EXERCISE DESCRIPTION: Nothing should be left out. Transcribe the entries exactly as written.

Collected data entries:
■ ■ ■ ■ ■

Lemma unprobed_startup e x st st' :
  startup_frame e x st' -> unprobed x -> queries x = queries st ->
  unprobed st' /\ queries st' = queries st.
Proof.
  intros (F1&_&_&_&_&_&_&_&F9&F10&_) [H1 H2] <-.
  split; [split|done].
  - apply filter_nil_Forall. rewrite F10. by apply filter_nil_Forall.
  - by rewrite F1.
Qed.

Ltac unprobed_goal Hp Ht :=
  simpl; rewrite ?Forall_app; repeat split;
  try (apply Forall_delete); try assumption; try reflexivity;
  try (repeat constructor; fail).

Ltac unprobed_atom Hp Ht :=
  first
    [ apply unprobed_trigger; [split|]; unprobed_goal Hp Ht
    | split; [split|]; unprobed_goal Hp Ht ].

Lemma unprobed_step e ev st :
  knexObject st = false -> unprobed st ->
  unprobed (step e ev st) /\ queries (step e ev st) = queries st.
Proof.
  intros Hk H. pose proof H as [Hp Ht]. unfold step.
  destruct (exited st) eqn:Hex; [done|].
  destruct ev as [signal err | i | i r].
  - destruct (bool_decide _); [|done].
    unfold on_process_event. destruct err as [m|]; unprobed_atom Hp Ht.
  - destruct (timers st !! i) as [[[id cb] ms]|] eqn:Hi; [|done].
    assert (Hcb : is_retry (id, cb, ms) = false).
    { rewrite Forall_forall in Ht. apply Ht. by eapply list_elem_of_lookup_2. }
    destruct cb as [| |hl|hosts|]; try discriminate Hcb; simpl.
    + unfold checkDb. simpl. rewrite Hk. simpl.
      unfold on_process_event. unprobed_atom Hp Ht.
    + apply unprobed_pingHosts; [split|]; unprobed_goal Hp Ht.
    + rewrite pingHosts_call_eq. destruct (all_hosts _) as [hl|].
      * apply unprobed_pingHosts; [split|]; unprobed_goal Hp Ht.
      * unfold on_process_event.
        destruct (unprobed_null_logged split_of_null (uniqueValues hosts)
                    (set_timers (delete i (timers st)) st) st) as [A B];
          [split; unprobed_goal Hp Ht | reflexivity |].
        by apply unprobed_trigger.
    + unfold force_exit, exitProcess, process_exit. simpl. rewrite Hex.
      unprobed_atom Hp Ht.
  - destruct (pending st !! i) as [p|] eqn:Hi; [|done].
    assert (Hpr : is_probe p = false).
    { rewrite Forall_forall in Hp. apply Hp. by eapply list_elem_of_lookup_2. }
    destruct p as [|hl|td c|a rest cb|]; try discriminate Hpr.
    + destruct r as [|err]; simpl.
      * unfold pingHosts_then. simpl.
        destruct (pingFailing st) as [h|]; [destruct (String.eqb h "")|];
          unprobed_atom Hp Ht.
      * unfold pingHosts_catch. simpl.
        destruct (pingFailureCount st <? pingFailureMax st)%Z; unprobed_atom Hp Ht.
    + simpl. unfold close_settled.
      destruct r as [|err]; simpl.
      * destruct c; simpl.
        all: destruct (teardowns st !! td) as [t|]; [|unprobed_atom Hp Ht].
        all: destruct (td_settled t); [unprobed_atom Hp Ht|].
        all: destruct (pred (td_remaining t) =? 0)%nat; [|unprobed_atom Hp Ht].
        all: unfold all_closed, exitProcess, process_exit; simpl; rewrite Hex.
        all: unprobed_atom Hp Ht.
      * destruct (teardowns st !! td) as [t|]; [|unprobed_atom Hp Ht].
        destruct (td_settled t); unprobed_atom Hp Ht.
    + eapply (unprobed_startup e (set_pending (delete i (pending st)) st));
        [apply startup_frame_settle_action | | reflexivity].
      split; simpl; [by apply Forall_delete | done].
    + destruct r as [|err]; simpl; [unprobed_atom Hp Ht|].
      unfold done_catch, exitProcess, process_exit. simpl. rewrite Hex.
      unprobed_atom Hp Ht.
Qed.

Lemma unprobed_apply_call e c st st' :
  apply_call e c st = Ok st' -> unprobed st ->
  unprobed st' /\ queries st' = queries st.
Proof.
  intros Hc [Hp Ht]. destruct c as [u o|u|o|app port|o|prm|prm|cb]; simpl in Hc.
  - unfold chain_ping in Hc. destruct (negb (truthy u) || negb (isArray u)); [done|].
    destruct (parse_hosts e _) as [m'|hosts]; [done|].
    injection Hc as <-.
    destruct (truthy_num o failureMax), (truthy_num o frequency);
      (split; [split|]); unprobed_goal Hp Ht.
  - unfold chain_cache in Hc. destruct (negb (truthy u)); [done|].
    by injection Hc as <-.
  - by injection Hc as <-.
  - unfold chain_express in Hc. destruct (negb (truthy app)); [done|].
    by injection Hc as <-.
  - unfold chain_db in Hc. injection Hc as <-.
    destruct (truthy_num o failureMax), (truthy_num o frequency);
      (split; [split|]); unprobed_goal Hp Ht.
  - by injection Hc as <-.
  - by injection Hc as <-.
  - injection Hc as <-.
    exact (unprobed_startup e st st (chain_done e cb st)
             (startup_frame_chain_done e cb st) (conj Hp Ht) eq_refl).
Qed.

Lemma no_handle_run e ins : forall st,
  truthy (getKnexObject e) = false -> knexObject st = false -> unprobed st ->
  knexObject (run e ins st) = false /\ unprobed (run e ins st) /\
  queries (run e ins st) = queries st.
Proof.
  induction ins as [|i ins IH]; intros st Hf Hk H; [done|].
  change (run e (i :: ins) st) with (run e ins (react e st i)).
  assert (R : knexObject (react e st i) = false /\ unprobed (react e st i) /\
              queries (react e st i) = queries st).
  { destruct i as [c|ev]; simpl.
    - destruct (exited st); [done|].
      destruct (apply_call e c st) as [st'|m st'] eqn:Hc.
      2: { thrown Hc; done. }
      split.
      + rewrite <- Hf. eapply knexObject_apply_call; [exact Hc | congruence].
      + by eapply unprobed_apply_call.
    - split; [|by apply unprobed_step].
      destruct (kept_step e ev st) as (_&_&_&->&_). done. }
  destruct R as (R1 & R2 & R3).
  destruct (IH _ Hf R1 R2) as (I1 & I2 & I3).
  split; [exact I1 | split; [exact I2 | congruence]].
Qed.

Lemma no_handle_reachable e ins :
  truthy (getKnexObject e) = false ->
  knexObject (run e ins serviceLoader) = false /\
  unprobed (run e ins serviceLoader) /\
  queries (run e ins serviceLoader) = 0.
Proof.
  intros Hf. apply (no_handle_run e ins serviceLoader Hf); [done|].
  split; constructor.
Qed.

(** A probe in flight was sent through a truthy handle. *)
Lemma probe_needs_handle e ins :
  PProbe ∈ pending (run e ins serviceLoader) ->
  knexObject (run e ins serviceLoader) = true.
Proof.
  intros Hin. destruct (truthy (getKnexObject e)) eqn:Hf.
  - destruct (pool_or_idle_reachable e ins) as [H|[H _]]; [congruence|].
    rewrite Forall_forall in H. by pose proof (H PProbe Hin).
  - destruct (no_handle_reachable e ins Hf) as (_ & [H _] & _).
    rewrite Forall_forall in H. by pose proof (H PProbe Hin).
Qed.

■ ■ ■ ■ ■

TASK RESULT:
Lemma unprobed_startup e x st st' :
  startup_frame e x st' -> unprobed x -> queries x = queries st ->
  unprobed st' /\ queries st' = queries st.
Proof.
  intros (F1&_&_&_&_&_&_&_&F9&F10&_) [H1 H2] <-.
  split; [split|done].
  - apply filter_nil_Forall. rewrite F10. by apply filter_nil_Forall.
  - by rewrite F1.
Qed.

Ltac unprobed_goal Hp Ht :=
  simpl; rewrite ?Forall_app; repeat split;
  try (apply Forall_delete); try assumption; try reflexivity;
  try (repeat constructor; fail).

Ltac unprobed_atom Hp Ht :=
  first
    [ apply unprobed_trigger; [split|]; unprobed_goal Hp Ht
    | split; [split|]; unprobed_goal Hp Ht ].

Lemma unprobed_step e ev st :
  knexObject st = false -> unprobed st ->
  unprobed (step e ev st) /\ queries (step e ev st) = queries st.
Proof.
  intros Hk H. pose proof H as [Hp Ht]. unfold step.
  destruct (exited st) eqn:Hex; [done|].
  destruct ev as [signal err | i | i r].
  - destruct (bool_decide _); [|done].
    unfold on_process_event. destruct err as [m|]; unprobed_atom Hp Ht.
  - destruct (timers st !! i) as [[[id cb] ms]|] eqn:Hi; [|done].
    assert (Hcb : is_retry (id, cb, ms) = false).
    { rewrite Forall_forall in Ht. apply Ht. by eapply list_elem_of_lookup_2. }
    destruct cb as [| |hl|hosts|]; try discriminate Hcb; simpl.
    + unfold checkDb. simpl. rewrite Hk. simpl.
      unfold on_process_event. unprobed_atom Hp Ht.
    + apply unprobed_pingHosts; [split|]; unprobed_goal Hp Ht.
    + rewrite pingHosts_call_eq. destruct (all_hosts _) as [hl|].
      * apply unprobed_pingHosts; [split|]; unprobed_goal Hp Ht.
      * unfold on_process_event.
        destruct (unprobed_null_logged split_of_null (uniqueValues hosts)
                    (set_timers (delete i (timers st)) st) st) as [A B];
          [split; unprobed_goal Hp Ht | reflexivity |].
        by apply unprobed_trigger.
    + unfold force_exit, exitProcess, process_exit. simpl. rewrite Hex.
      unprobed_atom Hp Ht.
  - destruct (pending st !! i) as [p|] eqn:Hi; [|done].
    assert (Hpr : is_probe p = false).
    { rewrite Forall_forall in Hp. apply Hp. by eapply list_elem_of_lookup_2. }
    destruct p as [|hl|td c|a rest cb|]; try discriminate Hpr.
    + destruct r as [|err]; simpl.
      * unfold pingHosts_then. simpl.
        destruct (pingFailing st) as [h|]; [destruct (String.eqb h "")|];
          unprobed_atom Hp Ht.
      * unfold pingHosts_catch. simpl.
        destruct (pingFailureCount st <? pingFailureMax st)%Z; unprobed_atom Hp Ht.
    + simpl. unfold close_settled.
      destruct r as [|err]; simpl.
      * destruct c; simpl.
        all: destruct (teardowns st !! td) as [t|]; [|unprobed_atom Hp Ht].
        all: destruct (td_settled t); [unprobed_atom Hp Ht|].
        all: destruct (pred (td_remaining t) =? 0)%nat; [|unprobed_atom Hp Ht].
        all: unfold all_closed, exitProcess, process_exit; simpl; rewrite Hex.
        all: unprobed_atom Hp Ht.
      * destruct (teardowns st !! td) as [t|]; [|unprobed_atom Hp Ht].
        destruct (td_settled t); unprobed_atom Hp Ht.
    + eapply (unprobed_startup e (set_pending (delete i (pending st)) st));
        [apply startup_frame_settle_action | | reflexivity].
      split; simpl; [by apply Forall_delete | done].
    + destruct r as [|err]; simpl; [unprobed_atom Hp Ht|].
      unfold done_catch, exitProcess, process_exit. simpl. rewrite Hex.
      unprobed_atom Hp Ht.
Qed.

Lemma unprobed_apply_call e c st st' :
  apply_call e c st = Ok st' -> unprobed st ->
  unprobed st' /\ queries st' = queries st.
Proof.
  intros Hc [Hp Ht]. destruct c as [u o|u|o|app port|o|prm|prm|cb]; simpl in Hc.
  - unfold chain_ping in Hc. destruct (negb (truthy u) || negb (isArray u)); [done|].
    destruct (parse_hosts e _) as [m'|hosts]; [done|].
    injection Hc as <-.
    destruct (truthy_num o failureMax), (truthy_num o frequency);
      (split; [split|]); unprobed_goal Hp Ht.
  - unfold chain_cache in Hc. destruct (negb (truthy u)); [done|].
    by injection Hc as <-.
  - by injection Hc as <-.
  - unfold chain_express in Hc. destruct (negb (truthy app)); [done|].
    by injection Hc as <-.
  - unfold chain_db in Hc. injection Hc as <-.
    destruct (truthy_num o failureMax), (truthy_num o frequency);
      (split; [split|]); unprobed_goal Hp Ht.
  - by injection Hc as <-.
  - by injection Hc as <-.
  - injection Hc as <-.
    exact (unprobed_startup e st st (chain_done e cb st)
             (startup_frame_chain_done e cb st) (conj Hp Ht) eq_refl).
Qed.

Lemma no_handle_run e ins : forall st,
  truthy (getKnexObject e) = false -> knexObject st = false -> unprobed st ->
  knexObject (run e ins st) = false /\ unprobed (run e ins st) /\
  queries (run e ins st) = queries st.
Proof.
  induction ins as [|i ins IH]; intros st Hf Hk H; [done|].
  change (run e (i :: ins) st) with (run e ins (react e st i)).
  assert (R : knexObject (react e st i) = false /\ unprobed (react e st i) /\
              queries (react e st i) = queries st).
  { destruct i as [c|ev]; simpl.
    - destruct (exited st); [done|].
      destruct (apply_call e c st) as [st'|m st'] eqn:Hc.
      2: { thrown Hc; done. }
      split.
      + rewrite <- Hf. eapply knexObject_apply_call; [exact Hc | congruence].
      + by eapply unprobed_apply_call.
    - split; [|by apply unprobed_step].
      destruct (kept_step e ev st) as (_&_&_&->&_). done. }
  destruct R as (R1 & R2 & R3).
  destruct (IH _ Hf R1 R2) as (I1 & I2 & I3).
  split; [exact I1 | split; [exact I2 | congruence]].
Qed.

Lemma no_handle_reachable e ins :
  truthy (getKnexObject e) = false ->
  knexObject (run e ins serviceLoader) = false /\
  unprobed (run e ins serviceLoader) /\
  queries (run e ins serviceLoader) = 0.
Proof.
  intros Hf. apply (no_handle_run e ins serviceLoader Hf); [done|].
  split; constructor.
Qed.

(** A probe in flight was sent through a truthy handle. *)
Lemma probe_needs_handle e ins :
  PProbe ∈ pending (run e ins serviceLoader) ->
  knexObject (run e ins serviceLoader) = true.
Proof.
  intros Hin. destruct (truthy (getKnexObject e)) eqn:Hf.
  - destruct (pool_or_idle_reachable e ins) as [H|[H _]]; [congruence|].
    rewrite Forall_forall in H. by pose proof (H PProbe Hin).
  - destruct (no_handle_reachable e ins Hf) as (_ & [H _] & _).
    rewrite Forall_forall in H. by pose proof (H PProbe Hin).
Qed.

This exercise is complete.